We compared residue level prediction results from CSmetaPred_poc with other methods on a list of pdb entries obtained from previous work or generated in the present work, which were mostly part of benchmark datasets. CSmetaPred_poc is able to get similar or better rank in most of the cases (Additional file 2: Table S6). Further, we analyzed prediction results for structures, with known catalytic residues, deposited in RCSB PDB database  subsequent to development of our method. For this analysis, we manually searched PDB database for recently determined tertiary structures of enzymes having curated list of catalytic residues. Interestingly, CSmetaPred_poc is able to predict most catalytic residues within top 20 ranks (Additional file 2: Table S7) as we observed in benchmark datasets. Below, we discuss some examples having the best results from CSmetaPred_poc.

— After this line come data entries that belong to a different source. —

(* ===== verification/MpnStrThm.v ===== *)
(** * Digit strings: the values they denote, and the conversions

    A list of digits denotes a number with the lowest digit first ([ldigits]) or with the
    highest first ([digits_val]).  The lemmas follow the functions of [MpnStr]: the digits
    of one limb, the repeated division by the largest power of the base that fits a limb,
    the reversal, the bit-wise conversions, and the two ways back. *)

From S2P Require Import Prelude CString Queue State UInt64 Mpn MpnMem MpnThm MpnBits MpnDiv MpnInv MpnDivThm MpnDivPi1 MpnCorrect MpnDivQr MpnStr.

(** ** Values *)

Definition ldigits (b : Z) (l : list Z) : Z := foldr (λ d v, d + b * v) 0 l.
Definition digits_val (b : Z) (l : list Z) : Z := fold_left (λ v d, v * b + d) l 0.
Abbreviation digits b := (Forall (λ d, 0 ≤ d < b)).

Lemma ldigits_app b l k : ldigits b (l ++ k) = ldigits b l + b ^ Z.of_nat (length l) * ldigits b k.
Proof.
  induction l as [|d l IH]; cbn [length app ldigits foldr]; [rewrite Z.pow_0_r; unfold ldigits; lia|].
  fold (ldigits b (l ++ k)) (ldigits b l). rewrite IH, Nat2Z.inj_succ, Z.pow_succ_r by lia. lia.
Qed.

Lemma digits_val_snoc b l d : digits_val b (l ++ [d]) = digits_val b l * b + d.
Proof. unfold digits_val. by rewrite fold_left_app. Qed.

Lemma digits_val_ldigits b l : digits_val b l = ldigits b (reverse l).
Proof.
  induction l as [|d l IH] using rev_ind; [done|]. rewrite digits_val_snoc, IH, reverse_snoc.
  cbn [ldigits foldr]. unfold ldigits. lia.
Qed.

Lemma digits_val_app b l k : digits_val b (l ++ k) = digits_val b l * b ^ Z.of_nat (length k) + digits_val b k.
Proof. rewrite !digits_val_ldigits, reverse_app, ldigits_app, length_reverse. lia. Qed.

Section values.
Context (b : Z) (Hb : 2 ≤ b).

Lemma pow_base_pos n : 0 < b ^ Z.of_nat n.
Proof. apply Z.pow_pos_nonneg; lia. Qed.

Lemma ldigits_bound l : digits b l → 0 ≤ ldigits b l < b ^ Z.of_nat (length l).
Proof.
  induction 1 as [|d l Hd Hl IH]; [cbn; lia|]. cbn [length ldigits foldr]. fold (ldigits b l).
  rewrite Nat2Z.inj_succ, Z.pow_succ_r by lia. nia.
Qed.

Lemma digits_reverse l : digits b l → digits b (reverse l).
Proof. intros H. by rewrite reverse_Permutation. Qed.

Lemma digits_val_bound l : digits b l → 0 ≤ digits_val b l < b ^ Z.of_nat (length l).
Proof. intros H. rewrite digits_val_ldigits. rewrite <- (length_reverse l). by apply ldigits_bound, digits_reverse. Qed.

(** A number whose highest digit is not 0 is at least the power of the digits below it. *)
Lemma ldigits_normal l : digits b l → normal l → l ≠ [] → b ^ (Z.of_nat (length l) - 1) ≤ ldigits b l.
Proof.
  intros Hd Hn Hne. destruct l as [|x l _] using rev_ind; [done|]. rewrite ldigits_app, length_app. cbn [length].
  replace (Z.of_nat (length l + 1) - 1) with (Z.of_nat (length l)) by lia.
  apply Forall_app in Hd as [Hd [Hx _]%Forall_cons]. assert (x ≠ 0) by (apply Hn, last_snoc).
  pose proof (ldigits_bound l Hd). pose proof (pow_base_pos (length l)). cbn [ldigits foldr]. nia.
Qed.

Lemma ldigits_inj l : ∀ k, digits b l → digits b k → length l = length k → ldigits b l = ldigits b k → l = k.
Proof.
  induction l as [|x l IH]; intros [|y k] Hl Hk Hlen Hv; try done.
  apply Forall_cons in Hl as [Hx Hl]. apply Forall_cons in Hk as [Hy Hk]. cbn [ldigits foldr length] in *.
  fold (ldigits b l) (ldigits b k) in Hv. injection Hlen as Hlen.
  assert (ldigits b l = ldigits b k) as He.
  { rewrite (Z.div_unique_pos (x + b * ldigits b l) b (ldigits b l) x) by lia.
    symmetry. apply (Z.div_unique_pos _ _ _ y); lia. }
  f_equal; [lia|]. by apply IH.
Qed.

(** Numbers without leading zeros have one representation. *)
Lemma ldigits_length l k :
  digits b l → digits b k → normal l → l ≠ [] → ldigits b l = ldigits b k → (length l ≤ length k)%nat.
Proof.
  intros Hl Hk Hn Hne Hv. pose proof (ldigits_normal l Hl Hn Hne) as H1. pose proof (ldigits_bound k Hk) as [_ H2].
  rewrite Hv in H1. destruct (Nat.le_gt_cases (length l) (length k)) as [|Hgt]; [done|].
  assert (b ^ Z.of_nat (length k) ≤ b ^ (Z.of_nat (length l) - 1)) by (apply Z.pow_le_mono_r; lia). lia.
Qed.
End values.

(** ** The digit array *)

Lemma arr_set_next (ls : list Z) (rest : arr Z) x i :
  i = Z.of_nat (length ls) → rest ≠ [] →
  arr_set ((Some <$> ls) ++ rest) i x = Ok ((Some <$> (ls ++ [x])) ++ drop 1 rest).
Proof.
  intros -> Hne. destruct rest as [|r rest]; [done|]. unfold arr_set, arr_in, arr_len.
  rewrite length_app, length_fmap. cbn [length].
  rewrite (proj2 (Z.leb_le _ _)), (proj2 (Z.ltb_lt _ _)) by lia. cbn [andb]. f_equal.
  rewrite Nat2Z.id, insert_app_r_alt; rewrite length_fmap; [|done]. rewrite Nat.sub_diag. cbn.
  by rewrite fmap_app, <- app_assoc.
Qed.

Lemma arr_get_at (ls : list Z) (rest : arr Z) i x :
  0 ≤ i → ls !! Z.to_nat i = Some x → arr_get ((Some <$> ls) ++ rest) i = Ok x.
Proof.
  intros Hi Hx. unfold arr_get, arr_in, arr_len. pose proof (lookup_lt_Some _ _ _ Hx).
  rewrite length_app, length_fmap, (proj2 (Z.leb_le _ _)), (proj2 (Z.ltb_lt _ _)) by lia. cbn [andb].
  by rewrite lookup_app_l, list_lookup_fmap, Hx by (rewrite length_fmap; lia).
Qed.

Lemma arr_set_at (ls : list Z) (rest : arr Z) i x :
  0 ≤ i < Z.of_nat (length ls) → arr_set ((Some <$> ls) ++ rest) i x = Ok ((Some <$> <[Z.to_nat i := x]> ls) ++ rest).
Proof.
  intros Hi. unfold arr_set, arr_in, arr_len. rewrite length_app, length_fmap, (proj2 (Z.leb_le _ _)), (proj2 (Z.ltb_lt _ _)) by lia.
  cbn [andb]. by rewrite insert_app_l, list_fmap_insert by (rewrite length_fmap; lia).
Qed.

(** ** The largest power of the base in a limb *)

Definition info_ok (b : Z) (info : mpn_base_info) : Prop :=
  1 ≤ info_exp info ∧ info_bb info = b ^ info_exp info ∧ info_bb info < WB ∧ WB ≤ info_bb info * b.

Lemma base_info_loop_spec b fuel : ∀ p exp,
  2 ≤ b < WB → 1 ≤ exp → p = b ^ exp → p < WB → 65 ≤ Z.of_nat fuel + exp →
  ∃ e q, base_info_loop fuel b (GMP_LIMB_MAX / b) p exp = Ok (e, q) ∧ 1 ≤ e ∧ q = b ^ e ∧ q < WB ∧ WB ≤ q * b.
Proof.
  induction fuel as [|fuel IH]; intros p exp Hb He Hp Hlt Hf; cbn [base_info_loop];
    destruct (Z.leb_spec p (GMP_LIMB_MAX / b)) as [Hle|Hgt].
  - exfalso. assert (2 ^ 65 ≤ b ^ exp).
    { etransitivity; [apply (Z.pow_le_mono_r 2 65 exp); lia|]. apply Z.pow_le_mono_l. lia. }
    unfold WB in *. lia.
  - exists exp, p. split_and!; try done; try lia. assert (GMP_LIMB_MAX < b * p); [|unfold GMP_LIMB_MAX, WB in *; lia].
    pose proof (Z.mul_succ_div_gt GMP_LIMB_MAX b ltac:(lia)). nia.
  - assert (p * b < WB) as Hpb.
    { pose proof (Z.mul_div_le GMP_LIMB_MAX b ltac:(lia)). unfold GMP_LIMB_MAX, WB in *. nia. }
    rewrite u64_small by (subst p; split; [apply Z.mul_nonneg_nonneg; [apply Z.pow_nonneg|]; lia|done]).
    apply IH; try lia. rewrite Z.pow_add_r, Z.pow_1_r by lia. by rewrite Hp.
  - exists exp, p. split_and!; try done; try lia. assert (GMP_LIMB_MAX < b * p); [|unfold GMP_LIMB_MAX, WB in *; lia].
    pose proof (Z.mul_succ_div_gt GMP_LIMB_MAX b ltac:(lia)). nia.
Qed.

Lemma mpn_get_base_info_spec b : 2 ≤ b < WB → ∃ info, mpn_get_base_info b = Ok info ∧ info_ok b info.
Proof.
  intros Hb. unfold mpn_get_base_info. rewrite (proj2 (Z.eqb_neq _ _)) by lia.
  destruct (base_info_loop_spec b 64 b 1) as (e & q & -> & He); try lia.
  eexists. split; [done|]. unfold info_ok. cbn. naive_solver.
Qed.

(** ** The digits of one limb *)

Section limb_digits.
Context (b : Z) (binv : gmp_div_inverse) (Hb : 2 ≤ b ≤ 256) (Hinv : inv_ok1 b binv).

Lemma binv_shift : 0 < inv_shift binv < 64.
Proof.
  destruct Hinv as (Hs & Hd & Hr & _). split; [|lia]. destruct (Z.eq_dec (inv_shift binv) 0) as [E|]; [|lia].
  rewrite E, Z.mul_1_r in Hd. lia.
Qed.

(** One division of [w] by the base with the shifted reciprocal *)
Lemma digit_step w q r :
  word w →
  gmp_udiv_qrnnd_preinv (Z.shiftr w (GMP_LIMB_BITS - inv_shift binv)) (u64 (Z.shiftl w (inv_shift binv)))
    (inv_d1 binv) (inv_di binv) = (q, r) →
  q = w / b ∧ u64 (Z.shiftl r (GMP_LIMB_BITS - inv_shift binv)) = 0 ∧ Z.shiftr r (inv_shift binv) = w mod b.
Proof.
  intros Hw Hdiv. pose proof binv_shift as Hs. destruct Hinv as (_ & Hd & Hr & Hrec). unfold GMP_LIMB_BITS in *.
  set (s := inv_shift binv) in *. destruct (two_parts s Hs) as (HW & Hp1 & Hp2).
  destruct (limb_shl w s Hw Hs) as (h & l & Eh & El & Hv & Rh & Rl). rewrite Eh, El in Hdiv.
  assert (Hh : 0 ≤ h < inv_d1 binv).
  { split; [lia|]. assert (h < 2 ^ s) by lia. nia. }
  assert (word (l * 2 ^ s)) as Hwl.
  { unfold word. rewrite HW. split; [nia|]. assert (l * 2 ^ s < 2 ^ (64 - s) * 2 ^ s) by (apply Z.mul_lt_mono_pos_r; lia). lia. }
  destruct (udiv_qrnnd_preinv_spec h _ _ _ q r Hr Hh Hwl Hrec Hdiv) as (Heq & Hrr & _).
  rewrite Hd in *. assert (r = 2 ^ s * (w - q * b)) as Hr2 by lia.
  assert (0 ≤ w - q * b < b) as Hq by nia.
  split; [apply (Z.div_unique_pos _ _ _ (w - q * b)); lia|]. split.
  - rewrite Hr2, Z.shiftl_mul_pow2 by lia. unfold u64. rewrite HW.
    replace (2 ^ s * (w - q * b) * 2 ^ (64 - s)) with ((w - q * b) * (2 ^ (64 - s) * 2 ^ s)) by lia.
    apply Z.mod_mul. lia.
  - rewrite Hr2, Z.shiftr_div_pow2, Z.mul_comm, Z.div_mul by lia. apply (Z.mod_unique_pos _ _ q); lia.
Qed.

Lemma limb_get_str_loop_spec fuel : ∀ ls rest o i w,
  0 ≤ w < 2 ^ Z.of_nat fuel → word w → w < b ^ Z.of_nat (length rest) → o + i = Z.of_nat (length ls) →
  ∃ ds, limb_get_str_loop fuel ((Some <$> ls) ++ rest) o i w binv
          = Ok (i + Z.of_nat (length ds), (Some <$> (ls ++ ds)) ++ drop (length ds) rest) ∧
    digits b ds ∧ normal ds ∧ ldigits b ds = w ∧ (length ds ≤ length rest)%nat.
Proof.
  induction fuel as [|fuel IH]; intros ls rest o i w Hf Hw Hroom Ho; cbn [limb_get_str_loop];
    destruct (Z.ltb_spec 0 w) as [Hpos|Hz];
    try (exists []; rewrite app_nil_r, Z.add_0_r; split_and!; [done|constructor|by intros x|cbn; lia|cbn; lia]).
  - cbn in Hf. lia.
  - pose proof binv_shift as Hs. unfold shift_ok. rewrite (proj2 (Z.leb_le _ _)), (proj2 (Z.ltb_lt _ _)) by (unfold GMP_LIMB_BITS; lia).
    cbn [andb mbind outcome_bind]. destruct (gmp_udiv_qrnnd_preinv _ _ _ _) as [q r] eqn:Hdiv.
    destruct (digit_step w q r Hw Hdiv) as (-> & -> & ->). rewrite Z.eqb_refl. cbn [c_assert mbind outcome_bind].
    assert (0 ≤ w mod b < b) as Hm by (apply Z.mod_pos_bound; lia). pose proof (Z.div_mod w b ltac:(lia)) as Hdm.
    assert (0 ≤ w / b < w) as Hq by (split; [apply Z.div_pos; lia|apply Z.div_lt; lia]).
    destruct rest as [|r0 rest]; [cbn in Hroom; lia|]. unfold u8. rewrite Z.mod_small by lia.
    rewrite arr_set_next by done. change (drop 1 (r0 :: rest)) with rest. cbn [mbind outcome_bind].
    destruct (IH (ls ++ [w mod b]) rest o (i + 1) (w / b)) as (ds & -> & Hd & Hn & Hv & Hl).
    + rewrite Nat2Z.inj_succ, Z.pow_succ_r in Hf by lia. nia.
    + unfold word in *. lia.
    + cbn [length] in Hroom. rewrite Nat2Z.inj_succ, Z.pow_succ_r in Hroom by lia. nia.
    + rewrite length_app. cbn. lia.
    + exists (w mod b :: ds). cbn [length drop]. rewrite <- app_assoc. cbn [app]. split; [do 2 f_equal; lia|].
      split; [by constructor|]. split; [|split; [cbn [ldigits foldr]; fold (ldigits b ds); lia|lia]].
      intros x Hx. destruct ds as [|d ds]; [|by apply Hn]. cbn in Hx, Hv. injection Hx as <-. lia.
Qed.
End limb_digits.

Lemma pad_zeros_spec n : ∀ ls (rest : arr Z),
  (n ≤ length rest)%nat →
  pad_zeros n ((Some <$> ls) ++ rest) (Z.of_nat (length ls))
  = Ok (Z.of_nat (length ls + n), (Some <$> (ls ++ replicate n 0)) ++ drop n rest).
Proof.
  induction n as [|n IH]; intros ls rest Hn; cbn [pad_zeros replicate].
  { by rewrite Nat.add_0_r, app_nil_r. }
  destruct rest as [|r rest]; cbn [length] in Hn; [lia|]. rewrite arr_set_next by done.
  change (drop 1 (r :: rest)) with rest. cbn [mbind outcome_bind].
  replace (Z.of_nat (length ls) + 1) with (Z.of_nat (length (ls ++ [0]))) by (rewrite length_app; cbn; lia).
  rewrite IH by lia. rewrite length_app, <- app_assoc. cbn [length app]. do 3 f_equal. lia.
Qed.

Lemma zeros_digits b n : 2 ≤ b → digits b (replicate n 0).
Proof. intros. apply Forall_replicate. lia. Qed.
Lemma ldigits_zeros b n : ldigits b (replicate n 0) = 0.
Proof. induction n as [|n IH]; [done|]. cbn. unfold ldigits in IH. rewrite IH. lia. Qed.
Lemma mpn_get_str_correct_witness :
  ∃ ds m', mpn_get_str (replicate 40 None) 10 (1%positive, 0) 3 str_demo
      = Ok ((Z.of_nat (length ds), (Some <$> ds) ++ drop (length ds) (replicate 40 None)), m') ∧
    digits 10 ds ∧ head ds ≠ Some 0 ∧ digits_val 10 ds = val demo_u ∧
    changed str_demo m' (λ c, within c (1%positive, 0) 3).
Proof.
  apply (mpn_get_str_correct 10 (1%positive, 0) demo_u (replicate 40 None) str_demo);
    demo_side; try apply mem_ok_of; intros x Hx; by injection Hx as <-.
Defined.

Lemma mpn_set_str_correct_witness :
  ∃ r m', mpn_set_str (2%positive, 0) ((Some <$> [1; 0; 2]) ++ [None]) 3 8 str_demo = Ok (Z.of_nat (length r), m') ∧
    words r ∧ val r = digits_val 8 [1; 0; 2] ∧ (normal r ∨ r = [0]) ∧ holds m' (2%positive, 0) r ∧
    changed str_demo m' (λ c, within c (2%positive, 0) 3).
Proof.
  apply (mpn_set_str_correct 8 [None] (2%positive, 0) 3 [1; 0; 2] str_demo); demo_side.
Defined.

Lemma mpn_str_roundtrip_witness :
  ∃ m', ('(sn, sp) ← mpn_get_str (replicate 40 None) 10 (1%positive, 0) 3; mpn_set_str (2%positive, 0) sp sn 10) str_demo
     = Ok (3, m') ∧ holds m' (2%positive, 0) demo_u.
Proof.
  apply (proj1 (mpn_str_roundtrip 10 str_demo ltac:(lia) (mem_ok_of _)) (1%positive, 0) demo_u (replicate 40 None)
    (2%positive, 0) 3%nat); demo_side; intros x Hx; by injection Hx as <-.
Defined.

The experimental site-directed mutagenesis in thioesterase enzyme YbdB from Escherichia coli has identified H89, E63, S67, H54, and Q48 as putative catalytic residues . Using YbdB structure (pdb id: 4k4c), CSmetaPred_poc is able to predict residues H89, E63, S67, H54, and Q48 residues at ranks 1, 2, 4, 5, and 19 respectively. A recent study on β-keto-acid cleavage enzyme family KCE (DUF849) has identified H46, H48, E143, R226, D231 as crucial catalytic residues and S82, T106, and E230 as important residues . Interestingly, CSmetaPred_poc ranks H46, H48, E143, R226, D231, S82, T106, and E230 residues (pdb id: 2y7f), at 2, 4, 6, 1, 5, 14, 17, and 3 ranked positions respectively.
The catalytic residues of Escherichia coli γ-glutamylcysteine synthetase (GshA) are not yet characterized. Using Escherichia coli GshA tertiary structure (pdb id: 1v4gA ) we predicted catalytic residues for this enzyme. From the subset of top 20 predicted residues (Additional file 2: Table S8), we mutated R330 (rank 1), R235 (rank 11), Y131, (rank 16) and R132 (rank 20) to investigate their role in catalysis using previously described in vivo and in vitro assays . Preliminary studies show no enzymatic activity for R330A mutant and reduced activity for mutants of R235, R132, and Y131 (Additional file 2: Figure S13 and Table S9) suggesting these could play a role in catalysis. Interestingly, R330 structural equivalent in GshA homologue from Saccharomyces cerevisiae (Sc-γ-GCS) (pdb id: 3ig5) is R472, which has also been suggested to be a catalytic residue . Further detailed study is required to investigate specific role of R330 in catalysis.
CSmetaPred and CSmetaPred_poc are provided as a webserver, which is accessible at http://126.96.36.199/csmetapred/. This server can take sequence or structure as an input. In CSmetaPred server we use our in-house recoded EXIA2. The comparison of residue ranks between original EXIA2 server result and our coded program is shown in Additional file 2: Figure S14.
We have developed meta-approach based catalytic residue prediction methods viz. CSmetaPred and CSmetaPred_poc that combine residue scores from four well known catalytic residue prediction methods. Based on visual and quantitative analysis of ROC and PR curves on benchmark datasets (including 3 legacy datasets), CSmetaPred shows improved prediction over its constituent methods. This approach of combining residues is simple yet effective in ranking catalytic residues. CSmetaPred_poc further improves prediction performance by including predicted pockets from LIGSITE and Fpocket. The assessment based on both ROC and PR curves shows that CSmetaPred_poc is the best of evaluated approaches. Importantly, known catalytic residues are at lower ranked (better) positions in prediction by both meta-predictors. This is also evident from the lowest median predicted rank of catalytic residues from CSmetaPred_poc in all datasets. CSmetaPred_poc achieves prediction accuracy of 0.94 on CSAMAC dataset taking residues below rank 20 as true positives. Moreover, on the same dataset CSmetaPred_poc predicted all catalytic residues for ~73% of enzymes within top 20 ranks. The benchmarking of CSmetaPred_poc on comparative modelled structures showed that predicted tertiary structures could be used reliably for catalytic residue predictions in absence of experimentally determined structures. These analyses suggest that meta-predictors could assist experimentalists in their efforts to experimentally identify and characterize catalytic residues by prioritizing residues for mutational studies.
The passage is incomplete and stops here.